Milhões de pessoas são deslocadas anualmente por eventos climáticos extremos. Mudanças abruptas nas condições ambientais resultam em perdas humanas, econômicas e sociais. “O aumento dos preços dos alimentos pode significar que o café custa um dólar a mais onde moro agora, na Califórnia, mas é uma questão de vidas e meios de subsistência para as famílias de pequenos cafeicultores no Brasil, na Colômbia e na África Ocidental”, explicou Himanshu Gupta, diretor executivo da ClimateAI, há alguns anos no Fórum Econômico Mundial.

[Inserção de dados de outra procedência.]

Lemma baseline_is_ordered_witness :
  no_at (statement_query run_client run_config create_otel_traces) = true
  ∧ ∃ all, columns (default [] (check_order [] (flat_map Statements Migrations))) "otel_traces_distributed" = Some all ∧ "NetSockPeerAddr" ∈ all.
Proof.
  destruct (baseline_is_ordered run_client run_config eq_refl eq_refl) as [(made & E & _ & I) S]. split.
  - apply S. apply (bool_decide_eq_true_1 _). by vm_compute.
  - rewrite E. cbn [default]. destruct (I "trace_bodies_distributed" ["Hash"; "Body"; "LastSeen"]) as (_ & _ & _);
      [apply (bool_decide_eq_true_1 _); by vm_compute|]. vm_compute in E. injection E as <-. eexists. split; [vm_compute; reflexivity|].
    apply (bool_decide_eq_true_1 _). by vm_compute.
Defined.

Lemma migrations_resume_witness :
  let s1 := attempts run_client run_config "p" "coroot_p@coroot" Migrations run_attempts nothing_yet in
  let '(s2, ok) := Migrate run_client run_config "p" "coroot_p@coroot" (take 1 Migrations) [] s1 in
  ok = true ∧ has_migrations run_client run_config Migrations 1 s2 ∧ version_of "p" "coroot_p@coroot" s2 = 1
  ∧ let '(s3, ok) := Migrate run_client run_config "p" "coroot_p@coroot" (take 1 Migrations) [] dropped in
    ok = true ∧ has_migrations run_client run_config Migrations 1 s3 ∧ version_of "p" "coroot_p@coroot" s3 = 1.
Proof.
  assert (R : recorded run_client run_config "p" "coroot_p@coroot" Migrations nothing_yet).
  { split; [apply Nat.leb_le; by vm_compute|]. intros m sql I. by apply not_elem_of_nil in I. }
  assert (M := migrations_resume run_client run_config "p" "coroot_p@coroot" Migrations run_attempts 1 nothing_yet run_numbered run_keeps run_sentinel
    eq_refl ltac:(repeat constructor) ltac:(cbn; lia) ltac:(repeat constructor; done) R).
  cbv zeta in M |- *. destruct M as [_ M]. destruct (Migrate _ _ _ _ _ _ (attempts _ _ _ _ _ _ _)) as [s2 ok]. destruct M as ((O & Hm & V) & A).
  split_and!; [done|done| |exact (A dropped ltac:(by vm_compute))]. rewrite V. by vm_compute.
Defined.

Hoje, quase um terço da população mundial — cerca de 2,6 bilhões de pessoas — não tem condições de arcar com uma alimentação saudável, cujo custo aumentou significativamente nos últimos cinco anos. Mas, segundo dados da Organização das Nações Unidas para a Alimentação e a Agricultura (FAO), a maioria dos afetados está na África. Lá, as porcentagens são inversas: apenas 33,3% da população tem acesso a uma alimentação saudável.

Não existem soluções simples, isoladas ou mágicas, nem em áreas específicas do conhecimento, nem em qualquer campo de atuação. Como reflete José Miguel Mulet, “se você tem alta produção, mas a distribuição é precária e as pessoas continuam passando fome, o problema não é a tecnologia; é um problema social e político”. O futuro não reside apenas no domínio da ciência.